Michikazu Matsune zwischen Dada und Gaga
Schon der Titel von Michikazu Matsunes neuestem Streich – Nothing is Something like Everything – verursacht bei feinfühligen Anglistinnen Zwerchfellkontraktionen. Englisch ist auch die Sprache auf der Bühne, auch wenn keine Anglistinnen / Amerikanistinnen anwesend sind. Englisch ist die Arbeitssprache der Performance. Doch in dieser Uraufführung im Schauspielhaus geht es nicht um die Sprache, sondern um die Zeit. Und die „ist ein sonderbar Ding, …“
„… wenn man so hinlebt, ist sie rein gar nichts, aber dann auf einmal, da spürt ma nichts als sie.“ (Die Marschallin vor dem Spiegel in der Oper Der Rosenkavlier, Libretto von Hugo von Hofmannsthal:
Michikazu Matsune lässt das Publikum die Zeit sogar sehen. Der aus Kobe gebürtige längst eingewienerte Japaner ist ein Multitalent, bedient sich vielfältiger Instrumente und Medien. Der der Leib gehört dazu und das Gehirn auch. Überdies besitzt er die seltene Gabe der Vis comica. Sein unerschöpflicher Fundus an Ironie und Humor wird mit stoischer Miene vorgetragen. Anders als viele Damen und Herren des Kabaretts, die gerne über ihre eigenen Scherze lachen und damit die im ORF-Studio hochgehaltene Aufforderungstafel: „Jetzt lachen!“ ersetzen, überlässt Matsune das verstehende, befreiende oder auch verwirrte Lachen seinem Publikum. Als Reisender versammelt er es in aller Welt vor seiner Bühne, die er an möglichen und unmöglichen Orten errichtet. Diesmal geht es wieder einmal um den von ihm geliebten Small Talk, um das Erzählen von Anekdoten, wahr oder ausgedacht, nicht jede schafft den trockenen Humor, mit dem Matsune sich vorstellt. Er sammelt Liebes- und Abschiedsbriefe und stellt Fragen nach intimen Gewohnheiten. Etwa die nach der Nachtruhe. Wie viele Personen er mit der Frage: „Wie hast du letzte Nacht geschlafen?“, aufgeweckt hat, ist nicht bekannt, doch in einer vom Künstler herausgegebenen, nachtblauen Publikation festgehalten. Was ist zu erwarten von der Ankündigung, Nichts ist irgendwas wie alles, für elegante Wortspiele ist die deutsche Sprache offenbar nicht geeignet. Nicht nur „Nothing, Something, Everything“ versetzt mich in Entzücken, auch der von Marianne Dobner, Kuratorin im mumok, für die ImPulsTanz-Serie ebendort erfundene Wordjingle kann das: Unter dem Titel nowhere / now here verbirgt sich das Festival-Programm im mumok, Ausstellung und Performance.

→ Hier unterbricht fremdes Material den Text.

Lemma search_left_spec i :
  -1 <= i < bp -> filled_between i bsize ->
  exists g, search_left bm 0 i = Some g /\ nearest_gap bm cap pos g.
Proof.
  intros Hi0 Hf0. pose proof pos_word as [Hpw Hbp]. pose proof cap_words as [Hcw Hlen].
  fold bp in Hpw, Hbp.
  eapply (loop_spec (fun i => -1 <= i < bp /\ filled_between i bsize) _ (fun i => i + 1));
    [|by split|unfold zlen in *; lia|lia].
  clear i Hi0 Hf0. intros i [Hi Hf]. destruct (Z.leb_spec 0 i).
  - rewrite (rd_word bm i) by lia. cbn [mbind option_bind].
    destruct (Z.eqb_spec (at_ 0 bm i) u64_max); cbn [negb].
    + split; [|lia]. split; [lia|]. by apply filled_full_left.
    + apply (nearest_left i bsize); [lia|lia|done|done].
  - exfalso. apply not_all_filled. by replace (-1) with i by lia.
Qed.

Lemma search_right_spec i :
  bp < i <= bsize -> filled_between (-1) i ->
  exists g, search_right bm cap (bsize - 1) i = Some g /\ nearest_gap bm cap pos g.
Proof.
  intros Hi0 Hf0. pose proof pos_word as [Hpw Hbp]. pose proof cap_words as [Hcw Hlen].
  fold bp in Hpw, Hbp.
  eapply (loop_spec (fun i => bp < i <= bsize /\ filled_between (-1) i) _ (fun i => bsize - i));
    [|by split|unfold zlen in *; lia|lia].
  clear i Hi0 Hf0. intros i [Hi Hf]. destruct (Z.leb_spec i (bsize - 1)).
  - rewrite (rd_word bm i) by lia. cbn [mbind option_bind].
    destruct (Z.eqb_spec (at_ 0 bm i) u64_max) as [|Hn]; cbn [negb].
    + split; [|lia]. split; [lia|]. by apply filled_full_right.
    + destruct (Z.leb_spec cap (right_gap_of i (at_ 0 bm i))) as [Hge|Hlt].
      * exfalso. apply not_all_filled. intros j Hj Hjc.
        pose proof (right_gap_of_spec bm i Hok Hn) as (? & _).
        apply (filled_pad_right (-1) i); [done|lia|done|done|lia|done].
      * apply (nearest_right (-1)); [lia|lia|done|done|done].
  - exfalso. apply not_all_filled. by replace bsize with i by lia.
Qed.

Vom Sidestep ins Museum wieder zurück auf den Hauptweg im Schauspielhaus. Matsune hat sechs Künstlerinnen und eine digitale Uhr auf die Bühne geladen. Diese beobachtet die Show, damit sie nicht zu lang wird. 60 min, 3600 s, 36000 ds soll sie dauern und mit der letzten ds setzt auch der Applaus ein.

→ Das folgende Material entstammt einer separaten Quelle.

(* ===== verification/AlexPlace.v ===== *)
(** * ALEX: model-based placement of sorted pairs (alex/src/alex_nodes.h)

    [bulk_load], [bulk_load_from_existing] and [resize] share one loop: each
    pair goes to the slot its model predicts, or to the next free one, until
    only as many slots as pairs are left, and the gaps get the key that follows
    them.  The three copies of the loop differ in where the pairs come from, an
    array or an iterator over a node, and in the test that ends the contiguous
    tail; [Source] captures both.

    The loop is proved, for every model whatsoever, to place all the pairs
    within bounds and to leave a gapped array that satisfies the invariant and
    holds exactly these pairs. *)

From Stdlib Require Import Sorted.
From S2P Require Import Prelude Words Floats AlexBase AlexBitmap AlexSearch AlexNode AlexInsert.
Local Open Scope Z_scope.
Local Open Scope cxx_scope.

(** Where the pairs come from: [more] is the test of the main loop, [tail_more]
    the test of the loop that fills the rest contiguously. *)
Record Source (P St : Type) := mkSource {
  more : St -> bool;
  tail_more : St -> Z -> bool;
  get : St -> option (Z * P);
  advance : St -> option St
}.
Arguments mkSource {P St}.
Arguments more {P St}.
Arguments tail_more {P St}.
Arguments get {P St}.
Arguments advance {P St}.

Section Place.
Context {P St : Type} (src : Source P St).

(** The arrays under construction. *)
Record Arrays := mkArrays { akeys : list Z; apayloads : list P; abits : list Z }.

(** ** Operations *)

(** [key_slots_[pos] = k; payload_slots_[pos] = v; set_bit(pos);] *)
Definition put (a : Arrays) (pos k : Z) (v : P) : option Arrays :=
  ks ← wr (akeys a) pos k;
  ps ← wr (apayloads a) pos v;
  bm ← set_bit (abits a) pos;
  Some (mkArrays ks ps bm).

(** [for (j = lo; j < hi; j++) key_slots_[j] = k;] *)
Definition fill_keys (a : Arrays) (lo hi k : Z) : option Arrays :=
  ks ← fill lo hi k (akeys a); Some (mkArrays ks (apayloads a) (abits a)).

(** The contiguous tail; returns the position after the last pair. *)
Definition fill_rest (fuel : nat) (st : St) (pos : Z) (a : Arrays) : option (Z * Arrays) :=
  loop fuel (fun '(st, pos, a) =>
    if tail_more src st pos then
      '(k, v) ← get src st;
      a ← put a pos k v;
      st ← advance src st;
      Some (inl (st, pos + 1, a))
    else Some (inr (pos, a))) (st, pos, a).

(** One round of the main loop. *)
Definition place_body (model : LinearModel) (cap : Z) '(st, last_position, keys_remaining, a)
    : option ((St * Z * Z * Arrays) + (Z * Arrays)) :=
  if more src st then
    '(k, v) ← get src st;
    let position := Z.max (predict model k) (last_position + 1) in
    if cap - position <? keys_remaining then
      let pos := cap - keys_remaining in
      a ← fill_keys a (last_position + 1) pos k;
      '(pos, a) ← fill_rest (S (Z.to_nat cap)) st pos a;
      Some (inr (pos - 1, a))
    else
      a ← fill_keys a (last_position + 1) position k;
      a ← put a position k v;
      st ← advance src st;
      Some (inl (st, position, keys_remaining - 1, a))
  else Some (inr (last_position, a)).

Definition model_based_inserts (model : LinearModel) (cap num_keys : Z) (st : St) (a : Arrays)
    : option Arrays :=
  '(last_position, a) ← loop (S (Z.to_nat cap)) (place_body model cap) (st, -1, num_keys, a);
  fill_keys a (last_position + 1) cap kEndSentinel_.

(** ** Specification *)

(** The pairs a source delivers. *)
Inductive yields : St -> list (Z * P) -> Prop :=
| yields_end st : more src st = false -> yields st []
| yields_pair st st' k v l :
    more src st = true -> get src st = Some (k, v) -> advance src st = Some st' ->
    yields st' l -> yields st ((k, v) :: l).

(** Strictly increasing keys, all above [k0]. *)
Fixpoint above (k0 : Z) (l : list (Z * P)) : Prop :=
  match l with
  | [] => True
  | (k, _) :: l => k0 < k /\ above k l
  end.

Definition entry_of (a : Arrays) (i : Z) : option (Z * P) :=
  if bitv (abits a) i then k ← rd (akeys a) i; v ← rd (apayloads a) i; Some (k, v) else None.

(** [i] itself when slot [i] is filled. *)
Definition position_of (bits : list Z) (i : Z) : option Z := if bitv bits i then Some i else None.

(** The slots the pairs of [l] go to when slot [last] is the last one taken. *)
Fixpoint positions (model : LinearModel) (cap last : Z) (l : list (Z * P)) : list Z :=
  match l with
  | [] => []
  | (k, _) :: l' =>
      let position := Z.max (predict model k) (last + 1) in
      if cap - position <? zlen l then seqZ (cap - zlen l) (zlen l)
      else position :: positions model cap position l'
  end.

(** The arrays after the pairs [l] were placed in slots [0 .. last], at the
    positions [ps]; [k0] is the key in slot [last], or -1 when nothing was placed. *)
Record placed (cap nwords : Z) (a : Arrays) (last k0 : Z) (l : list (Z * P)) (ps : list Z) : Prop := {
  pl_keys : zlen (akeys a) = cap;
  pl_payloads : zlen (apayloads a) = cap;
  pl_bits : zlen (abits a) = nwords;
  pl_words : words_ok (abits a);
  pl_last : -1 <= last < cap;
  pl_low : -1 <= k0 /\ (last = -1 -> k0 = -1);
  pl_clear : forall i, last < i -> bitv (abits a) i = false;
  pl_good : forall i, 0 <= i < last -> slot_good (at_ 0 (akeys a) i) (at_ 0 (akeys a) (i + 1)) (bitv (abits a) i);
  pl_end : 0 <= last -> bitv (abits a) last = true /\ at_ 0 (akeys a) last = k0 /\ 0 <= at_ 0 (akeys a) 0;
  pl_entries : omap (entry_of a) (seqZ 0 (last + 1)) = l;
  pl_positions : omap (position_of (abits a)) (seqZ 0 (last + 1)) = ps
}.

Lemma omap_ext_in {A B} (f g : A -> option B) (l : list A) :
  (forall x, x ∈ l -> f x = g x) -> omap f l = omap g l.
Proof.
  induction l as [|x l IH]; intros H; [done|]. csimpl. rewrite (H x), IH; [done| |constructor].
  intros y Hy. apply H. by constructor.
Qed.

Lemma omap_none {A B} (f : A -> option B) (l : list A) :
  (forall x, x ∈ l -> f x = None) -> omap f l = [].
Proof.
  induction l as [|x l IH]; intros H; [done|]. csimpl. rewrite (H x) by constructor.
  apply IH. intros y Hy. apply H. by constructor.
Qed.

Lemma length_omap_le {A B} (f : A -> option B) (l : list A) : (length (omap f l) <= length l)%nat.
Proof. induction l as [|x l IH]; csimpl; [done|]. destruct (f x); simpl; lia. Qed.

Lemma seqZ_run last pos :
  -1 <= last < pos -> seqZ 0 (pos + 1) = seqZ 0 (last + 1) ++ seqZ (last + 1) (pos - last - 1) ++ [pos].
Proof.
  intros H. replace (pos + 1) with ((last + 1) + ((pos - last - 1) + 1)) by lia.
  rewrite (seqZ_app _ (last + 1)), (seqZ_app _ (pos - last - 1)), Z.add_0_l by lia.
  replace (last + 1 + (pos - last - 1)) with pos by lia.
  rewrite (seqZ_cons pos 1) by lia. done.
Qed.

Lemma put_spec a pos k v :
  words_ok (abits a) -> 0 <= pos < zlen (akeys a) -> pos < zlen (apayloads a) -> pos < 64 * zlen (abits a) ->
  exists a', put a pos k v = Some a' /\ zlen (akeys a') = zlen (akeys a) /\
    zlen (apayloads a') = zlen (apayloads a) /\ zlen (abits a') = zlen (abits a) /\ words_ok (abits a') /\
    (forall i, rd (akeys a') i = if i =? pos then Some k else rd (akeys a) i) /\
    (forall i, rd (apayloads a') i = if i =? pos then Some v else rd (apayloads a) i) /\
    (forall i, bitv (abits a') i = if i =? pos then true else bitv (abits a) i).
Proof.
  intros Hw Hk Hp Hb. unfold put.
  destruct (wr_in (akeys a) pos k) as [ks Ek]; [lia|].
  destruct (wr_in (apayloads a) pos v) as [ps Ep]; [lia|].
  destruct (set_bit_spec (abits a) pos Hw) as (bm & Eb & Hl & Hw' & Hbit); [lia|].
  rewrite Ek. cbn [mbind option_bind]. rewrite Ep. cbn [mbind option_bind].
  rewrite Eb. cbn [mbind option_bind]. eexists. split; [done|]. cbn [akeys apayloads abits].
  split; [by apply zlen_wr in Ek|]. split; [by apply zlen_wr in Ep|]. split; [done|]. split; [done|].
  split; [intros i; by apply rd_wr|]. split; [intros i; by apply rd_wr|done].
Qed.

Michikazu Matsune Herrscher der Zeit! Die Uhr ist stumm, dreht aber gegen Ende durch. Hilfe kommt aus der Steiermark. Der Alleskönner Daniel Hafner ist nicht nur gemeinsam mit Frans Poelstra für den Sound verantwortlich, sondern bringt auch den Zeitmesser wieder zum Arbeiten. Auch von Mitspielerin Alexandra Mazek höre ich kein Wort, sie sitzt an der Rampe in sich versunken, sagt nichts, bewegt sich nicht, meditiert eine Stunde lang. Eine perfekte Performance mit stillstehendem Mundwerk. Zum Ausgleich haben die anderen (siehe unten) umso mehr zu erzählen. Die Zehntelsekunden (ds) rasen dahin, die Choreografin und Tänzerin Martina De Dominicis kommt als Schwarzer Mann in Motorradkluft und liefert buntes Essen aus. Fünf Münder schmatzen genussvoll. Im Gedächtnis bleibt wohl auch der Brottanz mit Laiben, Laberl, Wecken, Weckerl und Stangen. Nach Dada und Gaga Absurdismus und Surrealismus. Neben dem Amüsement ist auch Mitdenken verlangt. Gekonnt balanciert MM über das Drahtseil, das er sich selbst zwischen Höhen und Tiefen, Banalität und Originalität, zwischen Bedeutung und Nonsens gespannt hat. Applaus, Jubel, Verbeugung. Abgehen, wiederkommen, der Jubel will nicht enden. Die Zeit ist besiegt, der Japaner in Wien hat gewonnen.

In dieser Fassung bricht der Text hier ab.